Aos 20 e poucos anos de idade, quando a maternidade ainda era um projeto distante, tive uma editora-chefe na revista Domingo do Jornal do Brasil, de quem eu gostava muito, que me contou uma história que nunca esqueci: quando nasceu sua primeira filha, combinou com o marido que, a partir daquele dia, mamãe não teria time. Ela se recusava a torcer pelo time do marido, mas aceitou a anulação da sua torcida em favorecimento do valor que o futebol tinha na vida do cônjuge. Tudo para não confundir a cabeça da criança. Imagine só o pesadelo que seria a vida dela se a filha ignorasse as investidas do pai e ficasse solidária à mãe?
Quando comecei a namorar o Joaquim, percebi que o meu destino seria semelhante. Torcedor ferrenho do Fluminense, ele foi, aos poucos, me convertendo. Evito comentar para qual time eu torcia anteriormente para não ganhar a antipatia de alguns leitores. Só sei que passei a vestir branco, verde e grená de corpo e alma. Nunca fui muito ligada em futebol, por isso não dei importância por virar a casaca. E, naquela altura do campeonato, solteira, beirando os 30 anos, parecia mais interessante torcer pelo meu relacionamento do que por qualquer agremiação.
Quando engravidei do Felipe, um dos primeiros modelitos que ele ganhou de presente foi um macacão baby de torcedor tricolor. De lá pra cá, em todas as idades ele foi devidamente paramentado. Ainda não o levamos a um estádio, mas ele assiste a trechos de partidas pela TV, grita gol e repete “Nense” bem bonitinho, além de ter uma flâmula pendurada na cabeceira da cama.
Em termos de formação de torcedor, acho que estamos cumprindo a agenda. Daí a fazer a bola rolar já são outros quinhentos… O Felipe brinca, mas ainda não é muito ligado. Prefere outras atividades. Cá pra nós, o pai não é nenhum talento e bate pouca bola com ele.
Como futura mãe de dois meninos, me ponho a pensar se não é fundamental estimular ao máximo o interesse pelo futebol, já que vivemos num país onde jogar uma pelada, pelo menos até certa idade, é condição para a inclusão social. Futebol no Brasil é uma questão cultural definida pela sociedade.
Vejam só o exemplo de hoje: levei o Felipe para cortar o cabelo e a profissional puxou assunto perguntando de cara: “Você joga bola?”. Da mesma forma que ela buscaria em seu repertório algum assunto relacionado a bonecas, se fosse uma menina sentada na mesma cadeira. Somos os responsáveis por criar complexos nas crianças que não se encaixam nesse perfil. Me dei o trabalho de contar quantas bolas meu filho já ganhou de presente desde que nasceu, há três anos e quatro meses: mais de 10! A primeira era de pelúcia, quando ainda nem era capaz de sentar no berço.

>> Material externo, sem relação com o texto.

Tactic Notation "bind_inv" hyp(H) "as" simple_intropattern(a) ident(E) :=
  apply bind_Ok_inv in H; destruct H as (a & E & H).

(** ** Nearest-neighbour search *)

Section Nearest.
Import KDTree.




End Nearest.

(** ** The filter store *)

Section Store.
Context {sample cplx : Type} `{!Numeric sample cplx}.
Variable sf_read : string -> result (list (list sample)).
Import FilterStorage.

Implicit Types (s : FilterStorage.t sample cplx) (f : Filter.t sample cplx).









End Store.


(** ** Concrete stores in exact arithmetic *)

Lemma angle_0 (n M : nat) : RealArith.angle 0 n M = 0%R.
Proof. unfold RealArith.angle, Rdiv. simpl. ring. Qed.

(** Bin 0 of a frame is the sum of its samples. *)
Lemma dc_bin (x : list R) : fst (RealArith.dft_bin x 0) = RealArith.Rsum x.
Proof.
  unfold RealArith.dft_bin. simpl. f_equal.
  rewrite (imap_ext _ (const id)).
  - rewrite imap_const. apply list_fmap_id.
  - intros n xn _. rewrite angle_0, cos_0. unfold const, id. ring.
Qed.



(** ** Filters and their two forms *)

Section Filters.
Context {sample cplx : Type} `{!Numeric sample cplx}.
Implicit Types (f : Filter.t sample cplx).

Lemma init_unprepared inputfilter irBlocks block_size filename f :
  Filter.init inputfilter irBlocks block_size filename = Ok f ->
  Filter.fd_available f = false /\
  Filter.ir_blocks f = irBlocks /\ Filter.block_size f = block_size.
Proof.
  unfold Filter.init. intros Hinit.
  bind_inv Hinit as column_left Hl. bind_inv Hinit as left_blocked Hlb.
  bind_inv Hinit as column_right Hr. bind_inv Hinit as right_blocked Hrb.
  by injection Hinit as <-.
Qed.

Lemma storeInFDomain_prepared f plan f' plan' :
  Filter.storeInFDomain f plan = Ok (f', plan') ->
  Filter.fd_available f' = true /\
  Filter.IR_left_blocked f' = None /\ Filter.IR_right_blocked f' = None /\
  exists tf_left tf_right,
    Filter.getFilterFD f' = ([], (Some tf_left, Some tf_right)).
Proof.
  unfold Filter.storeInFDomain. intros Hstore.
  bind_inv Hstore as [plan1 spectra_left] Hl. bind_inv Hstore as tf_left Htl.
  bind_inv Hstore as [plan2 spectra_right] Hr. bind_inv Hstore as tf_right Htr.
  injection Hstore as <- <-. repeat split. by exists tf_left, tf_right.
Qed.

End Filters.

(** C7, as the code has it: the accessor of the frequency-domain form does
    not fail on a filter that has not been prepared; it logs a warning and
    returns two arrays of zeros of [ir_blocks] rows and [block_size + 1]
    columns. *)
Theorem getFilterFD_unprepared {sample cplx : Type} `{!Numeric sample cplx}
    (f : Filter.t sample cplx) :
  Filter.fd_available f = false ->
  Filter.getFilterFD f =
    ([Warning "FilterStorage: No frequency domain filter available!"],
     (Some (Np.zeros2 (Filter.ir_blocks f) (Filter.block_size f + 1) c_zero),
      Some (Np.zeros2 (Filter.ir_blocks f) (Filter.block_size f + 1) c_zero))).
Proof.
  intros Hfd. unfold Filter.getFilterFD. by rewrite Hfd.
Qed.

Lemma getFilterFD_unprepared_witness :
  exists f,
    Filter.init (sample := R) (cplx := RealArith.C)
      [[1%R; 0%R]; [0%R; 0%R]] 1 2 None = Ok f /\
    Filter.getFilterFD f =
      ([Warning "FilterStorage: No frequency domain filter available!"],
       (Some [[(0%R, 0%R); (0%R, 0%R); (0%R, 0%R)]],
        Some [[(0%R, 0%R); (0%R, 0%R); (0%R, 0%R)]])).
Proof.
  eexists. split; [reflexivity|].
  rewrite getFilterFD_unprepared by reflexivity. reflexivity.
Defined.

(** C7 as stated fails: a filter as the constructor leaves it, not yet
    stored in the frequency domain, gets a value from the accessor. *)
Lemma getFilterFD_returns_zeros_when_unprepared :
  exists f left_zeros right_zeros,
    Filter.init (sample := R) (cplx := RealArith.C)
      [[1%R; 0%R]; [0%R; 0%R]] 1 2 (Some "az000.wav") = Ok f /\
    Filter.fd_available f = false /\
    Filter.TF_left_blocked f = None /\
    snd (Filter.getFilterFD f) = (Some left_zeros, Some right_zeros).
Proof.
  eexists _, _, _. split; [reflexivity|]. repeat split.
Qed.

(** ** Reading impulse responses *)

Section LoadFilter.
Context {sample cplx : Type} `{!Numeric sample cplx}.
Variable sf_read : string -> result (list (list sample)).
Import FilterStorage.
Implicit Types (self : FilterStorage.t sample cplx).

Lemma concatenate0_two_columns (a : list (list sample)) k :
  Forall (fun r => length r = 2%nat) a ->
  Np.concatenate0 2 a (Np.zeros2 k 2 s_zero) = Ok (a ++ Np.zeros2 k 2 s_zero).
Proof.
  intros Ha. unfold Np.concatenate0.
  replace (forallb _ _) with true; [done|]. symmetry.
  apply forallb_forall. intros r Hr. apply Nat.eqb_eq.
  apply in_app_or in Hr as [Hr|Hr].
  - rewrite Forall_forall in Ha. apply Ha. by apply list_elem_of_In.
  - unfold Np.zeros2 in Hr. apply list_elem_of_In, elem_of_replicate in Hr as [-> _].
    by rewrite length_replicate.
Qed.

(** A directional impulse response comes out with [ir_size] frames:
    zero-extended when shorter, cut when longer. *)
Lemma load_filter_directional self path data :
  sf_read path = Ok data ->
  Forall (fun r => length r = 2%nat) data ->
  exists log out,
    load_filter sf_read self path FilterType.Filter = Ok (log, out) /\
    out = take (ir_size self)
            (data ++ Np.zeros2 (ir_size self - length data) 2 s_zero) /\
    length out = ir_size self.
Proof.
  intros Hread Hcols. unfold load_filter.
  rewrite !bool_decide_eq_true_2 by done.
  rewrite Hread. rewrite bind_Ok. cbv zeta.
  destruct (length data <? ir_size self)%nat eqn:Hshort.
  - apply Nat.ltb_lt in Hshort. unfold fill_up.
    rewrite concatenate0_two_columns by done. rewrite ?bind_Ok.
    replace (ir_size self <? length data)%nat with false
      by (symmetry; apply Nat.ltb_ge; lia).
    eexists _, _. split; [reflexivity|].
    assert (length (data ++ Np.zeros2 (ir_size self - length data) 2 s_zero)
              = ir_size self) as Hlen.
    { unfold Np.zeros2. rewrite length_app, length_replicate. lia. }
    rewrite take_ge by lia. done.
  - apply Nat.ltb_ge in Hshort. rewrite ?bind_Ok.
    replace (ir_size self - length data)%nat with 0%nat by lia.
    unfold Np.zeros2. simpl. rewrite app_nil_r.
    destruct (ir_size self <? length data)%nat eqn:Hlong.
    + apply Nat.ltb_lt in Hlong. eexists _, _. split; [reflexivity|].
      unfold shorten. split; [done|]. rewrite length_take. lia.
    + apply Nat.ltb_ge in Hlong. eexists _, _. split; [reflexivity|].
      rewrite take_ge by lia. split; [done|lia].
Qed.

Será que tudo isso tem a ver com o fato de o futebol ser o único esporte coletivo que pode ser praticado na infância, já que só dá pra jogar vôlei, basquete e handball, por exemplo, com mais idade? Confesso que não tô nem aí se o que vai fazer ele feliz, a longo prazo, é uma bola, uma espada, uma peteca, um avião de aeromodelismo ou uma vassoura de curling. Quero apresentar a ele as diferentes possibilidades no tempo certo, mas jamais forçá-lo a fazer nenhuma atividade que o torne infeliz ou que eu perceba que a motivação é apenas corresponder à expectativa dos pais.
Eu tinha verdadeiro horror às aulas de educação física. Fazia de tudo para bater o time, porque era isso ou ser uma das três últimas meninas da turma a ser escolhida. Sofria demais com a certeza de estar afundando o grupo. Quando cresci um pouco mais e percebi que a minha asma poderia ser uma porta de saída, “interpretei” e fingi diversas crises. A asma talvez fosse mesmo a razão pela qual eu não me saía tão bem.

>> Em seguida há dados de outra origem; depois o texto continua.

Lemma save_av_and_clean_merged (ev : env) (d : Data.t) (w : world) :
  ev.(ffmpeg) = FfmpegExit 0 →
  d.(out_file_path) ≠ merged_path d →
  d.(audio_path) ≠ merged_path d →
  ∃ w', save_av_and_clean ev d w = (w', Ok tt)
        ∧ w'.(fs) !! merged_path d = Some MuxedFile.
Proof.
  intros Hff Hv Ha. unfold save_av_and_clean. rewrite Hff.
  unfold io_bind, emit, write_file, io_ret, os_path_exists, os_remove. cbn.
  destruct (bool_decide _); cbn; destruct (bool_decide _); cbn;
    eexists; (split; [reflexivity|]); cbn;
    rewrite ?lookup_delete_ne by done; by rewrite lookup_insert_eq.
Qed.

Lemma save_annotations_written (ev : env) (d : Data.t) (w : world) :
  ev.(json_open_raises) = false →
  ∃ d', save_annotations ev d w
        = (World (<[json_path d := JsonFile (json_of_annotations d')]>
                    w.(fs))
                 (w.(io_log) ++ [JsonOpen (json_path d)]),
           Ok d').
Proof.
  intros Hjson. unfold save_annotations, io_bind, emit, write_file, io_ret.
  cbn -[json_path json_of_annotations]. rewrite Hjson.
  eexists. reflexivity.
Qed.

Mas giro em círculos, porque o lance com futebol é diferente. Faltam poucos anos até que as festinhas temáticas em campinhos, em clubes e até no Maracanã (que agora libera o campo para festas particulares) comecem a pipocar. A vida do Felipe vai ser mais difícil se não for sequer escalado para o time reserva? Vai ser considerado o nerd que só joga futebol pelo videogame? Vai ficar fora da lista de convidados? Vai sofrer bullying?
Mães de filhos homens, adoraria saber qual a importância que vocês dão para o futebol e como lidam com seus filhos quando eles não demonstram interesse pelo esporte.